● **Dataset records**
(** A normal number is rounded to a number of at least its power of
    two. *)
Lemma binary32_value_normal_pos q :
  0 < q → (-126 ≤ ilog2 q)%Z →
  pow2 (binary32_exponent q) <= binary32_value q.
Proof.
  intros Hq Hnormal. unfold binary32_value.
  destruct (ilog2_spec q) as [Hlo _]; [lra|].
  rewrite Qabs_pos in Hlo by lra.
  assert (binary32_exponent q = ilog2 q) as He
    by (unfold binary32_exponent; lia).
  pose proof (binary32_ulp_scale q 23 ltac:(lia)) as Hscale.
  replace (binary32_exponent q - 23 + 23)%Z
    with (binary32_exponent q) in Hscale by lia.
  rewrite <-Hscale. apply round_to_ge; [apply binary32_ulp_pos|].
  rewrite Hscale, He. done.
Qed.

Lemma binary32_value_normal_neg q :
  q < 0 → (-126 ≤ ilog2 q)%Z →
  binary32_value q <= - pow2 (binary32_exponent q).
Proof.
  intros Hq Hnormal. unfold binary32_value.
  destruct (ilog2_spec q) as [Hlo _]; [lra|].
  rewrite Qabs_neg in Hlo by lra.
  assert (binary32_exponent q = ilog2 q) as He
    by (unfold binary32_exponent; lia).
  pose proof (binary32_ulp_scale q 23 ltac:(lia)) as Hscale.
  replace (binary32_exponent q - 23 + 23)%Z
    with (binary32_exponent q) in Hscale by lia.
  assert (inject_Z (- 2 ^ 23) * binary32_ulp q
          == - pow2 (binary32_exponent q)) as Hneg.
  { rewrite <-Hscale. rewrite inject_Z_opp. ring. }
  rewrite <-Hneg. apply round_to_le; [apply binary32_ulp_pos|].
  rewrite Hneg, He. lra.
Qed.

(** *** Rounding is monotone *)

Lemma binary32_value_mono_pos a b :
  0 < a → a <= b → binary32_value a <= binary32_value b.
Proof.
  intros Ha Hab. pose proof (ilog2_mono a b Ha Hab) as Hlog.
  destruct (Z_lt_le_dec (binary32_exponent a) (binary32_exponent b))
    as [Hlt|Hge].
  - assert (-126 ≤ ilog2 b)%Z by (unfold binary32_exponent in *; lia).
    pose proof (binary32_value_upper a ltac:(lra)).
    pose proof (binary32_value_normal_pos b ltac:(lra) ltac:(done)).
    assert (pow2 (binary32_exponent a + 1) <= pow2 (binary32_exponent b))
      by (apply pow2_le; lia).
    lra.
  - assert (binary32_exponent a = binary32_exponent b) as Heq
      by (unfold binary32_exponent in *; lia).
    unfold binary32_value, binary32_ulp. rewrite Heq.
    apply round_to_mono; [apply pow2_pos|done].
Qed.
Lemma wrap_text_has_word (text : string) :
  wrap text = [] -> all_space text = true.
Proof.
  intros H. apply tokens_nil_all_space.
  rewrite <- (wrap_text_words measure_text_ex font font_size max_width text).
  now rewrite H.
Qed.

Lemma wrap_text_blank_nil (text : string) :
  all_space text = true -> wrap text = [].
Proof.
  intros H. unfold wrap_text.
  apply fold_blank_paragraphs. now apply split_newline_all_space.
Qed.

(** X1: no display line comes back exactly when the text has no word, that
    is, when it consists of whitespace only (newlines included). *)
Theorem wrap_text_nil_iff (text : string) :
  wrap text = [] <-> all_space text = true.
Proof.
  split; [apply wrap_text_has_word | apply wrap_text_blank_nil].
Qed.

Lemma wrap_text_app (a b : string) :
  wrap (a ++ String newline b) = fold_left para (split_newline b) (wrap a).
Proof. unfold wrap_text. now rewrite split_newline_app, fold_left_app. Qed.

(** X2: text that follows a newline never changes the display lines already
    produced for what stands before it: the lines of [a] are a prefix of the
    lines of [a], newline, [b]. *)
Theorem wrap_text_prefix (a b : string) :
  exists more, wrap (a ++ nl ++ b) = (wrap a ++ more)%list.
Proof.
  change (a ++ nl ++ b) with (a ++ String newline b).
  cbv beta. rewrite wrap_text_app. apply fold_paragraphs_extends.
Qed.

(** X3: whitespace in front of the first word's paragraph leaves no trace:
    a text made of whitespace, a newline and [a] is wrapped as [a] alone. *)
Theorem wrap_text_leading_blank (ws a : string) :
  all_space ws = true -> wrap (ws ++ nl ++ a) = wrap a.
Proof.
  intros H. change (ws ++ nl ++ a) with (ws ++ String newline a).
  cbv beta. rewrite wrap_text_app.
  assert (E : wrap ws = []) by (apply wrap_text_blank_nil; exact H).
  cbv beta in E. now rewrite E.
Qed.

(** X4: once the text has a word, a blank paragraph after it gives exactly
    one blank-line marker; in particular a trailing newline adds one empty
    display line. *)
Theorem wrap_text_trailing_blank (a ws : string) :
  all_space a = false -> all_space ws = true -> no_newline ws = true ->
  wrap (a ++ nl ++ ws) = (wrap a ++ [""])%list.
Proof.
  intros Ha Hws Hnl. change (a ++ nl ++ ws) with (a ++ String newline ws).
  cbv beta. rewrite wrap_text_app, (split_newline_single ws Hnl).
  cbn [fold_left]. rewrite (wrap_paragraph_blank _ ws Hws).
  destruct (wrap_text measure_text_ex font a font_size max_width)
    as [|l ls] eqn:E; [|reflexivity].
  apply wrap_text_has_word in E. congruence.
Qed.

(** *** Texts whose paragraphs all fit *)

Section Monotone.

Hypothesis measure_monotone : monotone measure_text_ex.

Lemma wrap_paragraph_fitting (lines : list string) (p : string) :
  truthy (strip p) = true -> ok p ->
  para lines p = push lines (rstrip p).
Proof.
  intros Hp Hfit. unfold wrap_paragraph. rewrite Hp. simpl.
  rewrite (wrap_words_fitting measure_text_ex font font_size max_width
             measure_monotone _ (re_split_spaces_pieces _)).
  - rewrite re_split_spaces_glue, <- indent_split.
    now rewrite (rstrip_nonblank p Hp).
  - now rewrite re_split_spaces_glue, <- indent_split.
Qed.

Lemma fold_fitting_paragraphs (ps : list string) : forall lines,
  Forall ok ps ->
  fold_left para ps lines
  = (lines ++ (if nonempty lines then map rstrip ps
               else drop_blank_head (map rstrip ps)))%list.
Proof.
  induction ps as [|p ps IH]; intros lines Hfit; simpl.
  - destruct lines; simpl; now rewrite ?app_nil_r.
  - inversion Hfit as [|? ? Hp Hps]; subst.
    destruct (truthy (strip p)) eqn:Hblank.
    + rewrite (wrap_paragraph_fitting lines p Hblank Hp), (IH _ Hps).
      pose proof (rstrip_nonblank p Hblank) as Hne.
      unfold push. assert (E : nonempty (lines ++ [rstrip p])%list = true)
        by (destruct lines; reflexivity).
      rewrite E, <- app_assoc. simpl.
      destruct lines; simpl; [|reflexivity].
      destruct (rstrip p); [discriminate | reflexivity].
    + pose proof (blank_all_space p Hblank) as Hall.
      rewrite (wrap_paragraph_blank lines p Hall), (rstrip_all_space p Hall).
      destruct lines as [|l lines]; simpl.
      * now rewrite (IH [] Hps).
      * rewrite (IH _ Hps). unfold push. simpl. now rewrite <- app_assoc.
Qed.

(** X5: when the measurement is monotone and every paragraph of the text
    fits, nothing is wrapped: the display lines are the paragraphs with their
    trailing whitespace stripped, without the blank ones the text starts
    with. *)
Theorem wrap_text_all_fitting (text : string) :
  Forall ok (split_newline text) ->
  wrap text = drop_blank_head (map rstrip (split_newline text)).
Proof.
  intros H. unfold wrap_text. now rewrite (fold_fitting_paragraphs _ [] H).
Qed.

End Monotone.

End WrapComposition.

(** ** wrap_text: what a display line looks like *)

Lemma no_newline_rstrip (s : string) :
  no_newline s = true -> no_newline (rstrip s) = true.
Proof.
  intros H. destruct (rstrip_split s) as [ws [Hs _]].
  rewrite Hs, no_newline_app in H. now apply andb_true_iff in H as [H _].
Qed.

Lemma no_newline_glue (l : list string) :
  no_newline (glue l) = true -> Forall (fun p => no_newline p = true) l.
Proof.
  induction l as [|p l IH]; simpl; [constructor|].
  rewrite no_newline_app. intros H. apply andb_true_iff in H as [Hp Hl].
  constructor; auto.
Qed.

Lemma rstrip_keeps (a : string) (c : ascii) (t : string) :
  isspace c = false ->
  exists t', rstrip (a ++ String c t) = a ++ String c t'.
Proof.
  intros Hc. induction a as [|d a [t' IH]]; simpl.
  - destruct (rstrip t) as [|e r]; rewrite ?Hc; eauto.
  - rewrite IH. destruct a; simpl; eauto.
Qed.

Section WrapLines.

Context {Font : Type}.
Variable measure_text_ex : Font -> string -> Q -> Q -> Vector2.
Variable font : Font.
Variables font_size max_width : Q.

Local Abbreviation place := (place_word measure_text_ex font font_size max_width).
Local Abbreviation loop := (wrap_words measure_text_ex font font_size max_width).
Local Abbreviation para := (wrap_paragraph measure_text_ex font font_size max_width).
Local Abbreviation wrap := (fun text => wrap_text measure_text_ex font text font_size max_width).
Local Abbreviation one_line := (fun p : string => no_newline p = true).

Lemma place_word_no_newline lines cur w sep :
  Forall one_line lines -> one_line cur -> one_line w -> one_line sep ->
  Forall one_line (fst (place (lines, cur) w sep))
  /\ one_line (snd (place (lines, cur) w sep)).
Proof.
  cbv beta. intros Hl Hc Hw Hs. unfold place_word.
  destruct (Qle_bool _ _); simpl.
  - split; [assumption|]. now rewrite !no_newline_app, Hc, Hw, Hs.
  - split; [|now rewrite no_newline_app, Hw].
    unfold push. apply Forall_app. split; [assumption | now constructor].
Qed.

Lemma wrap_words_no_newline words : forall lines cur,
  Forall one_line words -> Forall one_line lines -> one_line cur ->
  Forall one_line (fst (loop words (lines, cur)))
  /\ one_line (snd (loop words (lines, cur))).
Proof.
  induction words as [words IH] using (induction_ltof1 _ (@List.length string)).
  unfold ltof in IH. cbv beta in *. intros lines cur Hw Hl Hc.
  destruct words as [|w [|sep rest]].
  - simpl. auto.
  - inversion Hw; subst. now apply place_word_no_newline.
  - change (loop (w :: sep :: rest) (lines, cur))
      with (loop rest (place (lines, cur) w sep)).
    inversion Hw as [|? ? Hw1 Hw2]; subst. inversion Hw2 as [|? ? Hs Hrest]; subst.
    destruct (place_word_no_newline lines cur w sep Hl Hc Hw1 Hs) as [Hl1 Hc1].
    destruct (place (lines, cur) w sep) as [lines1 cur1].
    apply IH; simpl in *; auto.
Qed.

Lemma wrap_paragraph_no_newline lines p :
  Forall one_line lines -> one_line p -> Forall one_line (para lines p).
Proof.
  cbv beta. intros Hl Hp. unfold wrap_paragraph.
  destruct (truthy (strip p)); simpl.
  - assert (Hparts : no_newline (re_match_spaces p) = true
                     /\ no_newline (slice_from (String.length (re_match_spaces p)) p) = true).
    { rewrite (indent_split p), no_newline_app in Hp.
      now apply andb_true_iff in Hp. }
    destruct Hparts as [Hi Hr].
    destruct (wrap_words_no_newline
                (re_split_spaces (slice_from (String.length (re_match_spaces p)) p))
                lines (re_match_spaces p)) as [Hl1 Hc1]; try assumption.
    { apply no_newline_glue. now rewrite re_split_spaces_glue. }
    destruct (loop _ _) as [lines1 cur1]. simpl in *.
    destruct (truthy (rstrip cur1)); [|assumption].
    unfold push. apply Forall_app. split; [assumption|].
    constructor; [now apply no_newline_rstrip | constructor].
  - destruct (nonempty lines); [|assumption].
    unfold push. apply Forall_app. split; [assumption | now repeat constructor].
Qed.

(** X6: no display line contains a newline character: every element of the
    result can be drawn on one row. *)
Theorem wrap_text_lines_one_row (text : string) :
  Forall (fun line => no_newline line = true) (wrap text).
Proof.
  unfold wrap_text.
  assert (H : forall ps lines,
             Forall one_line ps -> Forall one_line lines ->
             Forall one_line (fold_left para ps lines)).
  { induction ps as [|p ps IH]; intros lines Hps Hl; simpl; [assumption|].
    inversion Hps; subst. apply IH; [assumption|].
    now apply wrap_paragraph_no_newline. }
  apply H; [apply split_newline_no_newline | constructor].
Qed.

(** *** The indent stays in front *)

(** The state of the loop once the first word of the paragraph was placed:
    either a line was pushed and the first one starts with the indent, or
    none was and the current line is the indent followed by a word. *)
Local Abbreviation indented := (fun (indent : string) (first_pushed : list string) (st : list string * string) =>
  (exists first rest t, fst st = (first_pushed ++ first :: rest)%list /\ first = indent ++ t)
  \/ (fst st = first_pushed
      /\ exists c t, isspace c = false /\ snd st = indent ++ String c t)).

Lemma place_word_indented indent lines0 st w sep :
  indented indent lines0 st -> indented indent lines0 (place st w sep).
Proof.
  cbv beta. destruct st as [lines cur]. simpl. unfold place_word.
  intros [[first [rest [t [Hl Hf]]]] | [Hl [c [t [Hc Hcur]]]]];
    destruct (Qle_bool _ _); simpl.
  - left. eauto.
  - left. exists first, (rest ++ [cur])%list, t. split; [|assumption].
    unfold push. rewrite Hl, <- app_assoc. reflexivity.
  - right. split; [assumption|]. exists c, (t ++ w ++ sep). split; [assumption|].
    rewrite Hcur, append_assoc. reflexivity.
  - left. exists cur, [], (String c t). split; [|assumption].
    unfold push. now rewrite Hl.
Qed.

Lemma wrap_words_indented indent lines0 words : forall st,
  indented indent lines0 st -> indented indent lines0 (loop words st).
Proof.
  induction words as [words IH] using (induction_ltof1 _ (@List.length string)).
  unfold ltof in IH. intros st H.
  destruct words as [|w [|sep rest]].
  - exact H.
  - now apply place_word_indented.
  - change (loop (w :: sep :: rest) st) with (loop rest (place st w sep)).
    apply IH; [simpl; lia|]. now apply place_word_indented.
Qed.

Lemma first_word_indented indent lines0 w sep :
  starts_word w = true ->
  indented indent lines0 (place (lines0, indent) w sep).
Proof.
  cbv beta. intros Hw. unfold place_word. destruct (Qle_bool _ _); simpl.
  - right. split; [reflexivity|].
    destruct w as [|c w]; [discriminate|]. simpl in Hw.
    apply negb_true_iff in Hw. exists c, (w ++ sep). now split.
  - left. exists indent, [], "". split; [reflexivity | now rewrite append_nil_r].
Qed.

Lemma no_space_starts_word (w : string) :
  no_space w = true -> truthy w = true -> starts_word w = true.
Proof.
  destruct w as [|c w]; [discriminate|]. simpl.
  intros H _. now apply andb_true_iff in H as [H _].
Qed.

Lemma wrap_paragraph_indented lines0 p :
  truthy (strip p) = true ->
  exists first rest t,
    para lines0 p = (lines0 ++ first :: rest)%list
    /\ first = re_match_spaces p ++ t.
Proof.
  intros Hp. unfold wrap_paragraph. rewrite Hp. cbn [negb].
  pose proof (nonblank_rest p Hp) as Hrest.
  pose proof (re_split_spaces_head (slice_from (String.length (re_match_spaces p)) p)) as Hh.
  pose proof (re_split_spaces_pieces (slice_from (String.length (re_match_spaces p)) p)) as Hshape.
  set (indent := re_match_spaces p) in *.
  assert (Hloop : indented indent lines0
            (loop (re_split_spaces (slice_from (String.length indent) p))
               (lines0, indent))).
  { destruct Hshape as [w Hw | w sep rest Hw Hsep Hne Hshape Hin];
      rewrite Hrest in Hh; pose proof (no_space_starts_word w Hw Hh) as Hstart.
    - now apply first_word_indented.
    - change (loop (w :: sep :: rest) (lines0, indent))
        with (loop rest (place (lines0, indent) w sep)).
      apply wrap_words_indented. now apply first_word_indented. }
  cbv beta in Hloop.
  destruct (loop _ _) as [lines1 cur1]. cbn [fst snd] in Hloop.
  destruct Hloop as [[first [rest [t [Hl Hf]]]] | [Hl [c [t [Hc Hcur]]]]].
  - subst lines1. destruct (truthy (rstrip cur1)).
    + exists first, (rest ++ [rstrip cur1])%list, t. split; [|assumption].
      unfold push. now rewrite <- app_assoc.
    + now exists first, rest, t.
  - subst lines1 cur1. destruct (rstrip_keeps indent c t Hc) as [t' Ht].
    rewrite Ht. assert (E : truthy (indent ++ String c t') = true)
      by (destruct indent; reflexivity).
    rewrite E. now exists (indent ++ String c t'), [], (String c t').
Qed.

● **Work order**
Retype the entries above exactly, but only from the line containing "intros H. change" through the line containing "destruct (wrap_text measure_text_ex", both included.

● **Response**
  intros H. change (ws ++ nl ++ a) with (ws ++ String newline a).
  cbv beta. rewrite wrap_text_app.
  assert (E : wrap ws = []) by (apply wrap_text_blank_nil; exact H).
  cbv beta in E. now rewrite E.
Qed.

(** X4: once the text has a word, a blank paragraph after it gives exactly
    one blank-line marker; in particular a trailing newline adds one empty
    display line. *)
Theorem wrap_text_trailing_blank (a ws : string) :
  all_space a = false -> all_space ws = true -> no_newline ws = true ->
  wrap (a ++ nl ++ ws) = (wrap a ++ [""])%list.
Proof.
  intros Ha Hws Hnl. change (a ++ nl ++ ws) with (a ++ String newline ws).
  cbv beta. rewrite wrap_text_app, (split_newline_single ws Hnl).
  cbn [fold_left]. rewrite (wrap_paragraph_blank _ ws Hws).
  destruct (wrap_text measure_text_ex font a font_size max_width)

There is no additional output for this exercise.